Transit agencies everywhere are scrambling to adapt. Some are succeeding by pivoting to all-day service, focusing on non-commute trips, serving diverse travel patterns. Others are struggling to justify infrastructure built for a commuting paradigm that no longer exists.
Northstar fell into the second category. Purpose-built for peak-hour suburban-to-downtown commuting, it couldn’t adapt when that market collapsed.
The bus replacement might actually serve riders better in this new reality. More frequent service throughout the day. Better integration with other transit routes. Lower operating costs that could be redirected to other services. Flexibility to adjust as patterns continue to evolve.
But it still feels like a loss. Because once you shut down a train line, getting it back is nearly impossible. The infrastructure might remain, but the institutional knowledge, the operating procedures, the momentum—all of that disappears. Buses can always become trains again in theory. In practice, it never happens.
What January Brings
The last Northstar trains made their final run from Minneapolis to Big Lake. Transit advocates will lament it. Regular riders will share their memories. The conductor announced as the train pulled into Big Lake, “Now arriving the final, final stop of Big Lake. Thanks for traveling Northstar.”
And then the buses will start running. Route 888. Express service along Highway 10. Same communities served. Different vehicles.
Life will go on. Northwest metro residents will still have transit access to downtown Minneapolis. The world won’t end because one commuter rail line shut down.
But something will be lost. A piece of the Twin Cities’ transit infrastructure. A connection that was more than just transportation. A symbol of what the region could be if it fully committed to transit.

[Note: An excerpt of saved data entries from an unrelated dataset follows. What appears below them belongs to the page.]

Record cached (d d' : qdev K) (n m : Z) : Prop := {
  cs_quiet : quiet d (kern d');
  cs_q : qcow2 d' = set_l2_cache (l2_cache (qcow2 d')) (set_cl_cache (cl_cache (qcow2 d'))
                      (set_lru_tick (lru_tick (qcow2 d')) (qcow2 d)));
  cs_tick : lru_tick (qcow2 d) ≤ lru_tick (qcow2 d') ≤ lru_tick (qcow2 d) + n;
  cs_base : base_step (base d) (base d') m;
  cs_path : base_path d' = base_path d;
  cs_miss : miss_handler d' = miss_handler d;
  cs_replies : miss_replies d' = miss_replies d;
  cs_stats : stats d' = stats d
}.

Lemma base_step_refl b m : 0 ≤ m → base_step b b m.
Proof. intros Hm. destruct b as [[]|]; simpl; [|done]. split; [done|lia]. Qed.

Lemma base_step_trans b1 b2 b3 m1 m2 :
  base_step b1 b2 m1 → base_step b2 b3 m2 → base_step b1 b3 (m1 + m2).
Proof.
  destruct b1, b2, b3; simpl; try done. intros [-> ?] [-> ?]. split; [done|]. simpl in *. lia.
Qed.

Lemma cached_refl d n m : healthy (kern d) → 0 ≤ n → 0 ≤ m → cached d d n m.
Proof.
  intros Hh Hn Hm. split; try done; [by destruct (qcow2 d)|lia|by apply base_step_refl].
Qed.

Lemma cached_trans d1 d2 d3 n1 m1 n2 m2 :
  cached d1 d2 n1 m1 → cached d2 d3 n2 m2 → cached d1 d3 (n1 + n2) (m1 + m2).
Proof.
  intros [[Q1 Q1'] C1] [[Q2 Q2'] C2]. split; try congruence.
  - split; [done|]. intros h. by rewrite Q2', Q1'.
  - rewrite C2, C1. by destruct (qcow2 d1).
  - lia.
  - by eapply base_step_trans.
Qed.

Lemma cached_weaken d d' n m n' m' : cached d d' n m → n ≤ n' → m ≤ m' → cached d d' n' m'.
Proof.
  intros [] Hn Hm. split; try done; [lia|]. destruct (base d), (base d'); simpl in *; try done.
  destruct cs_base0. split; [done|lia].
Qed.

Lemma cached_geo d d' n m : cached d d' n m → same_geo (qcow2 d) (qcow2 d')
  ∧ alloc_offset (qcow2 d') = alloc_offset (qcow2 d) ∧ free_list_head (qcow2 d') = free_list_head (qcow2 d).
Proof. intros [_ E _ _ _ _ _ _]. rewrite E. by destruct (qcow2 d). Qed.

Lemma ghost_eta g : Ghost (g_own g) (g_fl g) (g_tbl g) (g_view g) (g_bv g) = g.
Proof. by destruct g. Qed.

Lemma wf_disk_same hole f q q' g : geom q → wf_disk hole f q g → same_geo q q' →
  alloc_offset q' = alloc_offset q → free_list_head q' = free_list_head q → wf_disk hole f q' g.
Proof.
  intros Hg Hw Hq Ha Hh. rewrite <- (ghost_eta g).
  eapply wf_disk_frame; [done|done|done|rewrite Ha, Hh; by apply (wd_space _ _ _ _ Hw)| |done|apply keeps_refl].
  rewrite Hh. apply (wd_head _ _ _ _ Hw).
Qed.

Lemma wf_cached d d' g n m : wf d g → cached d d' n m →
  l2c_ok (qcow2 d') (g_tbl g) → clc_ok (qcow2 d') (g_view g) → base_ok d' g → wf d' g.
Proof.
  intros [] Hc H1' H2' H3'. destruct (cached_geo _ _ _ _ Hc) as (Hq & Ha & Hh). destruct Hc as [[Q1 Q2]].
  split; try done; [by eapply geom_same| |lia].
  rewrite Q2. by eapply wf_disk_same.
Qed.

(** The base layer of a device whose base and files did not change. *)
Lemma base_ok_same d d' g g' : base d' = base d → (∀ h, content (kern d') (BaseFile h) = content (kern d) (BaseFile h)) →
  cluster_size (qcow2 d') = cluster_size (qcow2 d) → g_bv g' = g_bv g → base_ok d g → base_ok d' g'.
Proof.
  intros Hb Hc Hq Hg. unfold base_ok. rewrite Hb, Hg, Hq. destruct (base d) as [b|]; [|done].
  intros ([p Hp] & Hr & Ht). rewrite Hp in *. rewrite Hc. split; [by exists p|done].
Qed.

Lemma clc_mono q q' view : cl_cache q' = cl_cache q → lru_tick q ≤ lru_tick q' → clc_ok q view → clc_ok q' view.
Proof. intros E Ht. unfold clc_ok. rewrite E. by apply cache_weaken. Qed.

Lemma l2c_mono q q' tbl : l2_cache q' = l2_cache q → lru_tick q ≤ lru_tick q' → l2c_ok q tbl → l2c_ok q' tbl.
Proof. intros E Ht. unfold l2c_ok. rewrite E. by apply cache_weaken. Qed.

(** ** L2 cache *)
Lemma lru_tick_ok d : 0 ≤ lru_tick (qcow2 d) < U64_MAX →
  lbd_qcow2_lru_tick d
  = (Ok (lru_tick (qcow2 d)), set_q (set_lru_tick (lru_tick (qcow2 d) + 1) (qcow2 d)) d).
Proof.
  intros Ht. unfold U64_MAX in Ht. unfold lbd_qcow2_lru_tick, upd_q, modify. munfold.
  by rewrite u64_small by lia.
Qed.

Lemma l1_lookup q i : geom q → 0 ≤ i < l1_size q → l1_table q !! Z.to_nat i = Some (l1_at q i).
Proof.
  intros Hg Hi. unfold l1_at. pose proof (ge_l1 q Hg). unfold zlen in *.
  destruct (lookup_lt_is_Some_2 (l1_table q) (Z.to_nat i)) as [x ->]; [lia|done].
Qed.

Lemma arr_get_ok {S A} (l : list A) i x (s : S) : 0 ≤ i → l !! Z.to_nat i = Some x →
  arr_get l i s = (Ok x, s).
Proof. intros Hi Hx. unfold arr_get. rewrite decide_True by done. by rewrite Hx. Qed.

Lemma wf_quiet d g : wf d g → quiet d (kern d).
Proof. intros Hwf. split; [apply (wf_healthy _ _ Hwf)|done]. Qed.

(** The entry a load into slot [k] leaves. *)
Definition l2_slot (d : qdev K) (k' : K) (k : nat) (e : lbd_l2_cache_entry) : qdev K :=
  set_kern k' (set_q (set_l2_cache (<[k := e]> (l2_cache (qcow2 d)))
                       (set_lru_tick (lru_tick (qcow2 d) + 1) (qcow2 d))) d).

Lemma l2_load_run d g k e0 idx : wf d g → l2_cache (qcow2 d) !! k = Some e0 → 0 ≤ idx →
  lru_tick (qcow2 d) < U64_MAX →
  ∃ k', quiet d k' ∧ l2_load k idx d
    = (Ok (Some k), l2_slot d k' k (L2E idx true false (lru_tick (qcow2 d)) (g_tbl g idx))).
Proof.
  intros Hwf He Hi Ht. pose proof (wf_geom _ _ Hwf) as Hg. pose proof (wf_tick _ _ Hwf).
  pose proof (geom_cs _ Hg) as Hcs. pose proof (lookup_lt_Some _ _ _ He) as Hk.
  destruct (wd_l2 _ _ _ _ (wf_img _ _ Hwf) idx Hi) as (Hsh & Hlen & Hz & Hnz).
  unfold l2_load. rewrite (bind_ok _ _ _ _ _ (lru_tick_ok d ltac:(lia))).
  set (t := lru_tick (qcow2 d)) in *.
  set (q1 := set_lru_tick (t + 1) (qcow2 d)).
  set (d1 := set_q (set_l2_cache (alter (l2e_claim idx t) k (l2_cache (qcow2 d))) q1) d).
  rewrite (bind_ok _ _ _ tt d1) by done. rewrite (bind_ok _ _ d1 d1 d1) by done. cbv zeta.
  rewrite (bind_ok _ _ d1 (l1_at (qcow2 d) idx) d1).
  2:{ change (l1_size (qcow2 d1)) with (l1_size (qcow2 d)). change (l1_table (qcow2 d1)) with (l1_table (qcow2 d)).
      destruct (Z.ltb_spec idx (l1_size (qcow2 d))).
      - apply arr_get_ok; [done|]. by apply l1_lookup.
      - unfold l1_at. rewrite lookup_ge_None_2; [done|].
        pose proof (ge_l1 _ Hg). unfold zlen in *. lia. }
  assert (Hdone : ∀ k' tb, (l2_done k tb (set_kern k' d1) : res (option nat) * qdev K)
     = (Ok (Some k), l2_slot d k' k (L2E idx true false t tb))).
  { intros k' tb. unfold l2_done, upd_l2, upd_q, modify. munfold. unfold l2_slot. fold t. fold q1.
    simpl. rewrite (alter_insert_some _ _ k e0 He), !alter_insert_same by done.
    done. }
  destruct (Z.eqb_spec (l1_at (qcow2 d) idx) 0) as [E|E]; cbn [negb]; cbv iota.
  - exists (kern d). split; [by eapply wf_quiet|].
    rewrite (Hz E). change (l2_entries (qcow2 d1)) with (l2_entries (qcow2 d)).
    rewrite (ge_l2n _ Hg). exact (Hdone (kern d) _).
  - destruct (Hnz E) as [Hr Hb].
    destruct (kalloc_ok (cluster_size (qcow2 d1)) d1 (wf_healthy _ _ Hwf)) as (k1 & E1 & Q1).
    mstep E1.
    destruct (kread_at Backing (l1_at (qcow2 d) idx) (l2_disk (cluster_size (qcow2 d)) (g_tbl g idx))
      (set_kern k1 d1) (cluster_size (qcow2 d))) as (k2 & E2 & Q2);
      [apply Q1|lia|by rewrite zlen_l2_disk|lia|simpl; destruct Q1 as [_ ->]; done|].
    rewrite s64_small by lia.
    change (cluster_size (qcow2 d1)) with (cluster_size (qcow2 d)). cbn [negb].
    mstep E2. rewrite Z.eqb_refl. cbn [negb]. rewrite l2_disk_crc by done. cbn [negb].
    change (l2_entries (qcow2 d1)) with (l2_entries (qcow2 d)).
    rewrite (ge_l2n _ Hg), <- Hlen, l2_disk_entries by done.
    exists k2. split; [|exact (Hdone k2 _)].
    destruct Q1 as [_ Q1]. destruct Q2 as [Q2 Q2']. split; [done|]. intros h. rewrite Q2'. simpl. by rewrite Q1.
Qed.

(** What [lbd_qcow2_l2_get] returns: a slot holding the current table. *)
Record l2_at (d : qdev K) (g : ghost) (idx : Z) (k : nat) (e : lbd_l2_cache_entry) : Prop := {
  la_slot : l2_cache (qcow2 d) !! k = Some e;
  la_valid : l2_valid e = true;
  la_dirty : l2_dirty e = false;
  la_key : l1_index e = idx;
  la_table : table e = g_tbl g idx
}.

Lemma cached_l2 d k' l : quiet d k' →
  cached d (set_kern k' (set_q (set_l2_cache l (set_lru_tick (lru_tick (qcow2 d) + 1) (qcow2 d))) d)) 1 0.
Proof.
  intros Q. split; simpl; try done; try lia; by apply base_step_refl.
Qed.

Lemma l2_put_wf d g k' k e0 e : wf d g → quiet d k' → l2_cache (qcow2 d) !! k = Some e0 →
  l2_valid e = true → l2_dirty e = false → 0 ≤ l1_index e → table e = g_tbl g (l1_index e) →
  0 ≤ l2_lru e ≤ lru_tick (qcow2 d) →
  (∀ i e', i ≠ k → l2_cache (qcow2 d) !! i = Some e' → l2_valid e' = true → l1_index e' ≠ l1_index e) →
  wf (l2_slot d k' k e) g ∧ l2_at (l2_slot d k' k e) g (l1_index e) k e.
Proof.
  intros Hwf Q He Hv Hd Hi Ht Hl Hu. pose proof (wf_tick _ _ Hwf). split.
  - eapply wf_cached; [done|by apply cached_l2|..].
    + eapply cache_put; [apply (wf_l2c _ _ Hwf)|simpl; lia|simpl; lia|done|]. intros _.
      split; [done|]. intros i e' Hne. simpl. intros ? ? ?. by eapply Hu.
    + eapply clc_mono; [..|apply (wf_clc _ _ Hwf)]; [done|simpl; lia].
    + eapply base_ok_same; [..|apply (wf_base _ _ Hwf)]; try done. intros p. apply Q.
  - split; try done. simpl. apply list_lookup_insert_eq. by eapply lookup_lt_Some.
Qed.

Lemma l2_get_spec d g idx : wf d g → 0 ≤ idx → lru_tick (qcow2 d) < U64_MAX →
  ∃ k e d', lbd_qcow2_l2_get idx d = (Ok (Some k), d') ∧ wf d' g ∧ cached d d' 1 0
    ∧ cl_cache (qcow2 d') = cl_cache (qcow2 d) ∧ base d' = base d ∧ l2_at d' g idx k e.
Proof.
  intros Hwf Hi Ht. pose proof (wf_tick _ _ Hwf). pose proof (wf_l2c _ _ Hwf) as Hl2.
  unfold lbd_qcow2_l2_get. rewrite (bind_ok _ _ d d d) by done.
  destruct (find_idx _ _) as [k|] eqn:Hf.
  - apply find_idx_some in Hf as (e & He & [Hv Hk%Z.eqb_eq]%andb_true_iff).
    rewrite (bind_ok _ _ _ _ _ (lru_tick_ok d ltac:(lia))).
    destruct (ca_good _ _ _ _ _ _ Hl2 k e He Hv) as (Hd & Hi' & Htb).
    destruct (l2_put_wf d g (kern d) k e (l2e_set_lru (lru_tick (qcow2 d)) e)) as [Hw Hat];
      try done; try (simpl; lia); try (by eapply wf_quiet).
    { simpl. intros i e' Hne He' Hv' Heq. apply Hne. by eapply (ca_unique _ _ _ _ _ _ Hl2). }
    eexists k, _, (l2_slot d (kern d) k _).
    rewrite (bind_ok _ _ _ tt (l2_slot d (kern d) k (l2e_set_lru (lru_tick (qcow2 d)) e))).
    2:{ unfold upd_l2, upd_q, modify, l2_slot. simpl. by rewrite (alter_insert_some _ _ k e He). }
    simpl in Hat. rewrite Hk in Hat. split_and!; [done|exact Hw| |done|done|exact Hat].
    apply cached_l2. by eapply wf_quiet.
  - destruct (cache_victim _ _ _ _ _ _ Hl2) as (k & e & Hvic & He); [done|]. rewrite Hvic.
    rewrite (bind_ok _ _ d tt d).
    2:{ unfold l2_evict, get_l2. rewrite (bind_ok _ _ d e d).
        2:{ rewrite (bind_ok _ _ d d d) by done. by rewrite He. }
        destruct (l2_valid e) eqn:Hv; [|done]. destruct (ca_good _ _ _ _ _ _ Hl2 k e He Hv) as (-> & _). done. }
    destruct (l2_load_run d g k e idx Hwf He Hi Ht) as (k' & Q & E).
    destruct (l2_put_wf d g k' k e (L2E idx true false (lru_tick (qcow2 d)) (g_tbl g idx))) as [Hw Hat];
      try done; try (simpl; lia).
    { simpl. intros i e' Hne He' Hv' Heq. pose proof (find_idx_none _ _ _ _ Hf He') as Hn. simpl in Hn.
      rewrite Hv', Heq, Z.eqb_refl in Hn. done. }
    eexists k, _, _. split; [exact E|]. split_and!; [exact Hw|by apply cached_l2|done|done|exact Hat].
Qed.

(** ** Reading the cluster of an L2 entry *)
Lemma read_entry_ok h cs e b sz d : healthy (kern d) → 4096 ≤ cs ≤ 2 ^ 24 →
  entry_holds (content (kern d) h) cs e b sz →
  ∃ k', read_entry h cs e d = (Ok (BData b), set_kern k' d) ∧ quiet d k'.
Proof.
  intros Hh Hcs (Hp & Hl & He). unfold read_entry. fold (phys_of e). cbv zeta.
  destruct (Z.land e LBD_QCOW2_L2_COMPRESSED =? 0); cbn [negb].
  - destruct He as [Hb _].
    destruct (kread_at h (phys_of e) b d cs) as (k1 & E1 & Q1); [done|lia|done|lia|done|].
    exists k1. split; [|done]. mstep E1. by rewrite Z.eqb_refl.
  - destruct He as (c & Hc & [Hb1 Hb2]%bytes_at_app & Hd & _); [|lia].
    destruct (kread_at h (phys_of e) (be32 (zlen c)) d 4) as (k1 & E1 & [Q1 Q1']); [done|lia|done|lia|done|].
    mstep E1. rewrite Z.eqb_refl. cbn [negb].
    pose proof (u32_range (LZ4_compressBound cs)) as Hu.
    rewrite (get32_bytes_at _ 0 (zlen c)) by (lia || apply bytes_at_full).
    rewrite (Z.gtb_ltb), (proj2 (Z.ltb_ge _ _)) by lia.
    destruct (kread_at h (phys_of e + 4) c (set_kern k1 d) (zlen c)) as (k2 & E2 & [Q2 Q2']);
      [done|lia|done|lia|by simpl; rewrite Q1'|].
    mstep E2. rewrite Z.eqb_refl. cbn [negb]. rewrite Hd, Hl, Z.eqb_refl.
    exists k2. split; [done|]. split; [done|]. intros h'. rewrite Q2'. simpl. by rewrite Q1'.
Qed.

I wish Metro Transit had fought harder for Northstar. I wish they’d invested in making it more than a limited commuter service. I realize that it was also beyond the powers of Metro Transit, as it was really Minnesota State House Representative Jon Koznick, serving as the chair of the House Transportation Finance and Policy Committee and historical critic of Northstar, who advanced a bill in the state house to terminate operations on the line, claiming that the line did not reduce congestion. I wish the pandemic hadn’t accelerated a decline that was already underway.
But I also understand the reality: 430 daily riders can’t justify the operating costs of commuter rail when buses can serve the same route more flexibly and more affordably.
It’s disappointing. It’s frustrating. It feels like a missed opportunity.
And in January, the trains stopped running.

For Those Who Rode It
If you were one of Northstar’s regular riders—if you took those trains to work, to Twins games, to downtown adventures—I hope you found value in it while it lasted.
And I hope the replacement bus service actually serves you well. More frequent. More flexible. Still connecting your community to downtown Minneapolis without the stress of driving and parking.
Transit doesn’t have to be trains to be useful. It just has to work.
I just wish we’d found a way to make the trains work too.